(SOURCE INFORMATION Opens)

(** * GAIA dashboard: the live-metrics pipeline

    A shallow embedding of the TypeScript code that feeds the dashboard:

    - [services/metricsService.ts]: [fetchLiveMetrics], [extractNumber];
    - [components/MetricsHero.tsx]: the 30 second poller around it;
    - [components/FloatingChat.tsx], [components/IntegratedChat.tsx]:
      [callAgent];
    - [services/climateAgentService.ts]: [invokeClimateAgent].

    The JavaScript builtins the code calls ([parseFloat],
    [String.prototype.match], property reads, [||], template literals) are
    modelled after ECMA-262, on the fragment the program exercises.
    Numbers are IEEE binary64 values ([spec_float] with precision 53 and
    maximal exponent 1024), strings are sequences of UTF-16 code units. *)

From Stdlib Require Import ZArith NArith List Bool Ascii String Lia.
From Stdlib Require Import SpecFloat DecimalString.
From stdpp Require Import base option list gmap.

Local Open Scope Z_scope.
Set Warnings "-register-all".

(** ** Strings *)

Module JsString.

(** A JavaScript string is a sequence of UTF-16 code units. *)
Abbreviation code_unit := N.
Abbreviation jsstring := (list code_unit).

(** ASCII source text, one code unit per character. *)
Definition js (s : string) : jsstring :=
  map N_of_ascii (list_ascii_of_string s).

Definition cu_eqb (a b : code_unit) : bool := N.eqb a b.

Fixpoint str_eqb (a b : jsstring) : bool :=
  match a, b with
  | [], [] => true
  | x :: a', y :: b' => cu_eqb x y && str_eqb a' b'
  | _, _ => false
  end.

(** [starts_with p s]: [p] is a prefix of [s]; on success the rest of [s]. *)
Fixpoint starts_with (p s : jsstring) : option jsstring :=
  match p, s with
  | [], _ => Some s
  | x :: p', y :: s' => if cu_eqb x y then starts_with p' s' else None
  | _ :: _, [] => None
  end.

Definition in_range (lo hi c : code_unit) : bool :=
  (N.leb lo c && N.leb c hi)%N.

(SOURCE INFORMATION Closes)

YOUR OBJECTIVE
The entire listing is to be reproduced without alteration.

WRITTEN ANSWER
(** * GAIA dashboard: the live-metrics pipeline

    A shallow embedding of the TypeScript code that feeds the dashboard:

    - [services/metricsService.ts]: [fetchLiveMetrics], [extractNumber];
    - [components/MetricsHero.tsx]: the 30 second poller around it;
    - [components/FloatingChat.tsx], [components/IntegratedChat.tsx]:
      [callAgent];
    - [services/climateAgentService.ts]: [invokeClimateAgent].

    The JavaScript builtins the code calls ([parseFloat],
    [String.prototype.match], property reads, [||], template literals) are
    modelled after ECMA-262, on the fragment the program exercises.
    Numbers are IEEE binary64 values ([spec_float] with precision 53 and
    maximal exponent 1024), strings are sequences of UTF-16 code units. *)

From Stdlib Require Import ZArith NArith List Bool Ascii String Lia.
From Stdlib Require Import SpecFloat DecimalString.
From stdpp Require Import base option list gmap.

Local Open Scope Z_scope.
Set Warnings "-register-all".

(** ** Strings *)

Module JsString.

(** A JavaScript string is a sequence of UTF-16 code units. *)
Abbreviation code_unit := N.
Abbreviation jsstring := (list code_unit).

(** ASCII source text, one code unit per character. *)
Definition js (s : string) : jsstring :=
  map N_of_ascii (list_ascii_of_string s).

Definition cu_eqb (a b : code_unit) : bool := N.eqb a b.

Fixpoint str_eqb (a b : jsstring) : bool :=
  match a, b with
  | [], [] => true
  | x :: a', y :: b' => cu_eqb x y && str_eqb a' b'
  | _, _ => false
  end.

(** [starts_with p s]: [p] is a prefix of [s]; on success the rest of [s]. *)
Fixpoint starts_with (p s : jsstring) : option jsstring :=
  match p, s with
  | [], _ => Some s
  | x :: p', y :: s' => if cu_eqb x y then starts_with p' s' else None
  | _ :: _, [] => None
  end.

Definition in_range (lo hi c : code_unit) : bool :=
  (N.leb lo c && N.leb c hi)%N.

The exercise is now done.